Excerpts from a dataset
++++++++++

(* ===== verification/Text.v ===== *)
(** * Text: the string functions of the standard library the agent uses

    Splitting, trimming and parsing of the output of the tools the agent
    runs, and of the names it gives to volumes and links. Strings are bytes;
    white space is the ASCII white space (the tools' output is ASCII). *)

From Stdlib Require Import Ascii.
From S2P Require Import Prelude Ipv4.

(** [char::is_whitespace] on ASCII: tab, LF, VT, FF, CR, space. *)
Definition is_space (c : ascii) : bool :=
  let k := N_of_ascii c in (k =? 32)%N || ((9 <=? k)%N && (k <=? 13)%N).

(** [str::strip_prefix] and [str::starts_with]. *)
Fixpoint strip_prefix (p s : string) : option string :=
  match p, s with
  | EmptyString, _ => Some s
  | String a p', String b s' => if Ascii.eqb a b then strip_prefix p' s' else None
  | _, EmptyString => None
  end.
Definition starts_with (p s : string) : bool :=
  match strip_prefix p s with Some _ => true | None => false end.

(** [str::contains]. *)
Fixpoint contains (p s : string) : bool :=
  starts_with p s ||
  match s with EmptyString => false | String _ s' => contains p s' end.

(** [str::split_once] and [str::rsplit_once] at a character. *)
Fixpoint split_once (c : ascii) (s : string) : option (string * string) :=
  match s with
  | EmptyString => None
  | String b s' =>
      if Ascii.eqb b c then Some (EmptyString, s')
      else '(l, r) ← split_once c s'; Some (String b l, r)
  end.
Fixpoint rsplit_once (c : ascii) (s : string) : option (string * string) :=
  match s with
  | EmptyString => None
  | String b s' =>
      match rsplit_once c s' with
      | Some (l, r) => Some (String b l, r)
      | None => if Ascii.eqb b c then Some (EmptyString, s') else None
      end
  end.

(** [str::strip_suffix]. *)
Fixpoint strip_suffix (p s : string) : option string :=
  if s =$ p then Some EmptyString
  else match s with
       | EmptyString => None
       | String c s' => r ← strip_suffix p s'; Some (String c r)
       end.

(** [Path::join]: an absolute path replaces the directory, and a separator is
    added where the directory does not end in one. *)
Definition path_join (dir name : string) : string :=
  if starts_with "/" name then name
  else match dir, strip_suffix "/" dir with
       | EmptyString, _ | _, Some _ => dir +:+ name
       | _, None => dir +:+ "/" +:+ name
       end.

(** [str::trim_start], [str::trim_end], [str::trim]. *)
Fixpoint trim_start (s : string) : string :=
  match s with
  | String c s' => if is_space c then trim_start s' else s
  | EmptyString => EmptyString
  end.
Fixpoint trim_end (s : string) : string :=
  match s with
  | EmptyString => EmptyString
  | String c s' =>
      match trim_end s' with
      | EmptyString => if is_space c then EmptyString else String c EmptyString
      | t => String c t
      end
  end.
Definition trim (s : string) : string := trim_end (trim_start s).

(** The pieces between the characters that satisfy [p]; [str::split]. *)
Fixpoint split_on (p : ascii -> bool) (s : string) : list string :=
  match s with
  | EmptyString => [EmptyString]
  | String c s' =>
      if p c then EmptyString :: split_on p s'
      else match split_on p s' with
           | [] => [String c EmptyString]
           | w :: ws => String c w :: ws
           end
  end.
Definition split_char (c : ascii) (s : string) : list string := split_on (Ascii.eqb c) s.

(** [str::split_whitespace]: the non-empty pieces. *)
Definition split_whitespace (s : string) : list string :=
  select (fun w => w <>$ "") (split_on is_space s).

(** [str::lines]: the pieces between line feeds, without a final empty one
    and without a trailing carriage return. *)
Definition LF : ascii := "010"%char.
Definition CR : ascii := "013"%char.
Definition chomp (l : string) : string := unwrap_or l (strip_suffix (String CR EmptyString) l).
Definition lines (s : string) : list string :=
  let ls := split_char LF s in
  map chomp (match reverse ls with
             | EmptyString :: ls' => reverse ls'
             | _ => ls
             end).

(** [[&str]::join]. *)
Fixpoint join (sep : string) (l : list string) : string :=
  match l with
  | [] => ""
  | [x] => x
  | x :: l' => x +:+ sep +:+ join sep l'
  end.

(** [str::parse::<uN>] with the given maximum: an optional plus sign, then at
    least one digit, every prefix within the width. *)
Fixpoint parse_digits (max : Z) (s : string) (acc : Z) : option Z :=
  match s with
  | EmptyString => Some acc
  | String c s' =>
      d ← digit c;
      let acc' := acc * 10 + d in
      if max <? acc' then None else parse_digits max s' acc'
  end.
Definition parse_uint (max : Z) (s : string) : option Z :=
  let s := match s with String "+"%char (String _ _ as s') => s' | _ => s end in
  match s with EmptyString => None | _ => parse_digits max s 0 end.
Definition parse_u32 : string -> option Z := parse_uint u32_max.
Definition parse_u64 : string -> option Z := parse_uint (2 ^ 64 - 1).

(** ** Facts *)

Lemma strip_prefix_app p s : strip_prefix p (p +:+ s) = Some s.
Proof.
  induction p as [|c p IH]; [done|]. change (String c p +:+ s) with (String c (p +:+ s)).
  simpl. by rewrite Ascii.eqb_refl.
Qed.

Lemma strip_prefix_inv p s r : strip_prefix p s = Some r -> s = p +:+ r.
Proof.
  revert s. induction p as [|a p IH]; intros s; simpl; [naive_solver|].
  destruct s as [|b s]; [done|]. destruct (Ascii.eqb_spec a b) as [->|]; [|done].
  intros ->%IH. done.
Qed.

(** No character [c] in the string. *)
Fixpoint free_of (c : ascii) (s : string) : bool :=
  match s with
  | EmptyString => true
  | String b s' => negb (Ascii.eqb b c) && free_of c s'
  end.

Lemma rsplit_free c s : free_of c s = true -> rsplit_once c s = None.
Proof.
  induction s as [|b s IH]; [done|]; simpl. intros [Hb Hs]%andb_true_iff.
  rewrite IH by done. apply negb_true_iff in Hb. by rewrite Hb.
Qed.

Lemma rsplit_once_app c l r :
  free_of c r = true -> rsplit_once c (l +:+ String c r) = Some (l, r).
Proof.
  intros Hr. induction l as [|b l IH].
  - change ("" +:+ String c r) with (String c r). simpl.
    by rewrite rsplit_free, Ascii.eqb_refl by done.
  - change (String b l +:+ String c r) with (String b (l +:+ String c r)). simpl. by rewrite IH.
Qed.

Lemma rsplit_once_inv c s l r : rsplit_once c s = Some (l, r) -> s = l +:+ String c r.
Proof.
  revert l r. induction s as [|b s IH]; intros l r; simpl; [done|].
  destruct (rsplit_once c s) as [[l' r']|] eqn:E.
  - intros [= <- <-]. by rewrite (IH _ _ eq_refl).
  - destruct (Ascii.eqb_spec b c) as [->|]; [|done]. by intros [= <- <-].
Qed.

(** Decimal numbers are read back, and have no dash. *)
Lemma digit_pretty_char x : (x < 10)%N -> digit (pretty_N_char x) = Some (Z.of_N x).
Proof.
  intros H.
  assert (x = 0 \/ x = 1 \/ x = 2 \/ x = 3 \/ x = 4 \/ x = 5 \/ x = 6 \/ x = 7 \/ x = 8 \/ x = 9)%N
    as Hx by lia.
  repeat destruct Hx as [->|Hx]; subst; done.
Qed.

Lemma parse_pretty_go max x s :
  Z.of_N x <= max -> parse_digits max (pretty_N_go x s) 0 = parse_digits max s (Z.of_N x).
Proof.
  revert s. induction (N.lt_wf_0 x) as [x _ IH]; intros s Hx.
  destruct (decide (x = 0)%N) as [->|Hne]; [by rewrite pretty_N_go_0|].
  rewrite pretty_N_go_step by lia.
  rewrite IH; [|apply N.div_lt; lia|rewrite N2Z.inj_div; apply Z.div_le_upper_bound; lia].
  simpl. rewrite digit_pretty_char by (apply N.mod_lt; lia). simpl.
  rewrite N2Z.inj_div, N2Z.inj_mod. change (Z.of_N 10) with 10.
  assert (Z.of_N x / 10 * 10 + Z.of_N x mod 10 = Z.of_N x) as ->
    by (pose proof (Z.div_mod (Z.of_N x) 10 ltac:(done)); lia).
  by rewrite (proj2 (Z.ltb_ge _ _)) by lia.
Qed.

Lemma parse_digits_pretty max n : 0 <= n <= max -> parse_digits max (pretty n) 0 = Some n.
Proof.
  intros H. destruct n as [|p|p]; [| |lia].
  { simpl. by rewrite (proj2 (Z.ltb_ge _ _)) by lia. }
  change (parse_digits max (pretty_N_go (N.pos p) "") 0 = Some (Z.pos p)).
  rewrite parse_pretty_go by lia. done.
Qed.

Lemma free_of_go c x s :
  (forall d, (d < 10)%N -> Ascii.eqb (pretty_N_char d) c = false) ->
  free_of c s = true -> free_of c (pretty_N_go x s) = true.
Proof.
  intros Hc. revert s. induction (N.lt_wf_0 x) as [x _ IH]; intros s Hs.
  destruct (decide (x = 0)%N) as [->|Hne]; [by rewrite pretty_N_go_0|].
  rewrite pretty_N_go_step by lia. apply IH; [apply N.div_lt; lia|].
  simpl. rewrite Hc by (apply N.mod_lt; lia). done.
Qed.

Lemma pretty_free_of_dash n : 0 <= n -> free_of "-"%char (pretty n) = true.
Proof.
  intros H. destruct n as [|p|p]; [done| |lia].
  change (free_of "-"%char (pretty_N_go (N.pos p) "") = true).
  apply free_of_go; [|done]. intros d Hd.
  assert (d = 0 \/ d = 1 \/ d = 2 \/ d = 3 \/ d = 4 \/ d = 5 \/ d = 6 \/ d = 7 \/ d = 8 \/ d = 9)%N
    as Hx by lia.
  repeat destruct Hx as [->|Hx]; subst; done.
Qed.

Lemma pretty_cons n : 0 <= n -> exists c s, pretty n = String c s /\ c <> "+"%char.
Proof.
  intros H. assert (digit "+"%char = None) as Hplus by done.
  destruct (pretty n) as [|c s] eqn:E.
  - assert (parse_digits n (pretty n) 0 = Some n) as Hp by (apply parse_digits_pretty; lia).
    rewrite E in Hp. simpl in Hp. injection Hp as <-. done.
  - exists c, s. split; [done|]. intros ->.
    assert (parse_digits n (pretty n) 0 = Some n) as Hp by (apply parse_digits_pretty; lia).
    rewrite E in Hp. by simpl in Hp.
Qed.

Lemma parse_u32_pretty n : is_u32 n -> parse_u32 (pretty n) = Some n.
Proof.
  intros [H0 H1]. unfold parse_u32, parse_uint.
  destruct (pretty_cons n H0) as (c & s & E & Hc).
  assert (parse_digits u32_max (pretty n) 0 = Some n) as Hp
    by (apply parse_digits_pretty; unfold u32_max; lia).
  rewrite E in *.
  destruct c as [[] [] [] [] [] [] [] []]; done.
Qed.

Lemma split_once_app c l r : free_of c l = true -> split_once c (l +:+ String c r) = Some (l, r).
Proof.
  induction l as [|b l IH]; simpl; [by rewrite Ascii.eqb_refl|].
  intros [Hb Hl]%andb_true_iff. apply negb_true_iff in Hb.
  change (String b l +:+ String c r) with (String b (l +:+ String c r)). simpl. by rewrite Hb, IH.
Qed.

++++++++++

> [Action item]:
Each line of the data that holds the word "lines" should be copied.

> [Solution to the problem]:
(** [str::lines]: the pieces between line feeds, without a final empty one
Definition lines (s : string) : list string :=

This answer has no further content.